Stored items:
━━━━━━━━
(* ===== verification/CloneMap.v ===== *)
(** * CloneMap: the deep copy of a value map (workflow_data.go, [cloneMap])

    The values of a run share containers: a map or a slice may be reachable along
    many paths, or from itself, and slices may overlap in one array.  [cloneMap] is
    modelled on the heap of these containers, with its two worklists and its tables
    of the containers it has met. *)
From S2P Require Import Prelude.

Abbreviation loc := nat.

Section clone.
(** What is no [map[string]interface{}] and no [[]interface{}] is a leaf; [nothing]
    is the nil interface value. *)
Context {leaf : Type} (nothing : leaf).

(** ** The heap *)

(** The elements a slice shows of its array. *)
Record view : Type := MkView { vw_array : loc; vw_off : nat; vw_len : nat }.
#[export] Instance view_eq_dec : EqDecision view.
Proof. solve_decision. Defined.
#[export] Instance view_countable : Countable view.
Proof. apply (inj_countable' (fun v => (vw_array v, vw_off v, vw_len v)) (fun p => MkView p.1.1 p.1.2 p.2)). by intros []. Defined.

(** An interface value; [None] is the nil map, the nil slice. *)
Inductive cell : Type :=
| CLeaf (x : leaf)
| CMap (m : option loc)
| CSlice (s : option view).
Inductive obj : Type :=
| OMap (kvs : gmap string cell)
| OArray (items : list cell).
(** The allocator hands out locations in order. *)
Record heap : Type := MkHeap { hp_objs : gmap loc obj; hp_next : loc }.

Definition alloc (o : obj) (h : heap) : loc * heap := (hp_next h, MkHeap (<[hp_next h := o]> (hp_objs h)) (S (hp_next h))).
Definition store (l : loc) (o : obj) (h : heap) : heap := MkHeap (<[l := o]> (hp_objs h)) (hp_next h).
Definition map_entries (h : heap) (m : option loc) : gmap string cell :=
  match m with
  | Some l => match hp_objs h !! l with Some (OMap kvs) => kvs | _ => ∅ end
  | None => ∅
  end.
Definition array_items (h : heap) (l : loc) : list cell := match hp_objs h !! l with Some (OArray items) => items | _ => [] end.
Definition view_items (h : heap) (v : view) : list cell := take (vw_len v) (drop (vw_off v) (array_items h (vw_array v))).

(** ** The copy *)

Definition is_container (c : cell) : bool := match c with CLeaf _ => false | CMap _ | CSlice _ => true end.

(** The heap, [seenMap] and [seenSlice] (by identity: a map's, or an element address
    and a length), [mapWork] and [sliceWork]. *)
Record cstate : Type := MkC {
  cs_heap : heap;
  cs_seenMap : gmap (option loc) loc;
  cs_seenSlice : gmap view loc;
  cs_mapWork : list (option loc * loc);
  cs_sliceWork : list (view * loc) }.
Definition with_heap (h : heap) (st : cstate) : cstate := MkC h (cs_seenMap st) (cs_seenSlice st) (cs_mapWork st) (cs_sliceWork st).

Definition ensureMap (src : option loc) (st : cstate) : loc * cstate :=
  match cs_seenMap st !! src with
  | Some prior => (prior, st)
  | None => let '(dst, h) := alloc (OMap ∅) (cs_heap st) in
            (dst, MkC h (<[src := dst]> (cs_seenMap st)) (cs_seenSlice st) ((src, dst) :: cs_mapWork st) (cs_sliceWork st))
  end.

Definition whole (dst : loc) (n : nat) : cell := CSlice (Some (MkView dst 0 n)).
Definition cloneSlice (src : option view) (st : cstate) : cell * cstate :=
  let items := match src with Some v => view_items (cs_heap st) v | None => [] end in
  match src with
  | Some v =>
      if (vw_len v =? 0) || negb (existsb is_container items)
      then let '(dst, h) := alloc (OArray items) (cs_heap st) in (whole dst (vw_len v), with_heap h st)
      else match cs_seenSlice st !! v with
           | Some prior => (whole prior (vw_len v), st)
           | None => let '(dst, h) := alloc (OArray (replicate (vw_len v) (CLeaf nothing))) (cs_heap st) in
                     (whole dst (vw_len v), MkC h (cs_seenMap st) (<[v := dst]> (cs_seenSlice st)) (cs_mapWork st) ((v, dst) :: cs_sliceWork st))
           end
  | None => let '(dst, h) := alloc (OArray []) (cs_heap st) in (whole dst 0, with_heap h st)
  end.

Definition clone_cell (c : cell) (st : cstate) : cell * cstate :=
  match c with
  | CLeaf x => (CLeaf x, st)
  | CMap src => let '(dst, st) := ensureMap src st in (CMap (Some dst), st)
  | CSlice src => cloneSlice src st
  end.

(** The fills of a map in the order Go ranges over it, and of an array by index. *)
Fixpoint fill_map (dst : loc) (kvs : list (string * cell)) (st : cstate) : cstate :=
  match kvs with
  | [] => st
  | (k, v) :: kvs =>
      let '(c, st) := clone_cell v st in
      fill_map dst kvs (with_heap (store dst (OMap (<[k := c]> (map_entries (cs_heap st) (Some dst)))) (cs_heap st)) st)
  end.
Fixpoint fill_array (dst : loc) (i : nat) (items : list cell) (st : cstate) : cstate :=
  match items with
  | [] => st
  | v :: items =>
      let '(c, st) := clone_cell v st in
      fill_array dst (S i) items (with_heap (store dst (OArray (<[i := c]> (array_items (cs_heap st) dst))) (cs_heap st)) st)
  end.

(** [order n kvs] is the order of the [n]th range. *)
Context (order : nat -> gmap string cell -> list (string * cell)).

Definition fill_one_map (n : nat) (job : option loc * loc) (st : cstate) : cstate := fill_map job.2 (order n (map_entries (cs_heap st) job.1)) st.
Definition fill_one_slice (job : view * loc) (st : cstate) : cstate := fill_array job.2 0 (view_items (cs_heap st) job.1) st.

(** The drain: maps first, then slices; [None] is fuel run out. *)
Fixpoint drain (fuel : nat) (st : cstate) : option cstate :=
  match fuel with
  | O => None
  | S fuel =>
      match cs_mapWork st, cs_sliceWork st with
      | job :: work, _ => drain fuel (fill_one_map fuel job (MkC (cs_heap st) (cs_seenMap st) (cs_seenSlice st) work (cs_sliceWork st)))
      | [], job :: work => drain fuel (fill_one_slice job (MkC (cs_heap st) (cs_seenMap st) (cs_seenSlice st) [] work))
      | [], [] => Some st
      end
  end.

(** The fuel of one copy is the number of containers it can meet. *)
(** All interface values of a heap. *)
Definition obj_cells (o : obj) : list cell := match o with OMap kvs => (map_to_list kvs).*2 | OArray items => items end.
Definition heap_cells (h : heap) : list cell := map_to_list (hp_objs h) ≫= (fun lo => obj_cells lo.2).
Definition clone_fuel (h : heap) : nat := 3 + length (heap_cells h).

Definition cloneMap (m : option loc) (h : heap) : option (cell * heap) :=
  match m with
  | None => Some (CMap None, h)
  | Some _ =>
      let '(root, h1) := alloc (OMap ∅) h in
      match drain (clone_fuel h) (MkC h1 {[m := root]} ∅ [(m, root)] []) with
      | Some st => Some (CMap (Some root), cs_heap st)
      | None => None
      end
  end.

(** ** What a path from a value shows *)

Inductive shape : Type :=
| ShLeaf (x : leaf)
| ShMap (keys : gset string)
| ShSlice (len : nat).
Definition child (h : heap) (c : cell) (step : string + nat) : option cell :=
  match c, step with
  | CMap m, inl k => map_entries h m !! k
  | CSlice (Some v), inr i => view_items h v !! i
  | _, _ => None
  end.
Fixpoint reach (h : heap) (c : cell) (path : list (string + nat)) : option cell :=
  match path with [] => Some c | step :: path => child h c step ≫= (fun c => reach h c path) end.
(** A nil container shows as an empty one. *)
Definition shape_of (h : heap) (c : cell) : shape :=
  match c with
  | CLeaf x => ShLeaf x
  | CMap m => ShMap (dom (map_entries h m))
  | CSlice s => ShSlice (match s with Some v => vw_len v | None => 0 end)
  end.
Definition shows (h : heap) (c : cell) (path : list (string + nat)) : option shape := shape_of h <$> reach h c path.

(** A heap Go can build: every value points to a container of its kind, every slice
    within its array, and what comes next is free. *)
Definition valid_cell (h : heap) (c : cell) : Prop :=
  match c with
  | CLeaf _ | CMap None | CSlice None => True
  | CMap (Some l) => exists kvs, hp_objs h !! l = Some (OMap kvs)
  | CSlice (Some v) => exists items, hp_objs h !! vw_array v = Some (OArray items) /\ vw_off v + vw_len v <= length items
  end.
Record heap_ok (h : heap) : Prop := MkHeapOk {
  ho_next l : is_Some (hp_objs h !! l) -> l < hp_next h;
  ho_cells c : c ∈ heap_cells h -> valid_cell h c }.
End clone.
Arguments MkHeap {_} _ _.
Arguments CMap {_} _.
Arguments CSlice {_} _.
━━━━━━━━
▸ **Exercise brief**: Look above and return each line of the records exactly, from the very first through the line with "Record view : Type", both included.

▸ **Solution to the exercise**:
(* ===== verification/CloneMap.v ===== *)
(** * CloneMap: the deep copy of a value map (workflow_data.go, [cloneMap])

    The values of a run share containers: a map or a slice may be reachable along
    many paths, or from itself, and slices may overlap in one array.  [cloneMap] is
    modelled on the heap of these containers, with its two worklists and its tables
    of the containers it has met. *)
From S2P Require Import Prelude.

Abbreviation loc := nat.

Section clone.
(** What is no [map[string]interface{}] and no [[]interface{}] is a leaf; [nothing]
    is the nil interface value. *)
Context {leaf : Type} (nothing : leaf).

(** ** The heap *)

(** The elements a slice shows of its array. *)
Record view : Type := MkView { vw_array : loc; vw_off : nat; vw_len : nat }.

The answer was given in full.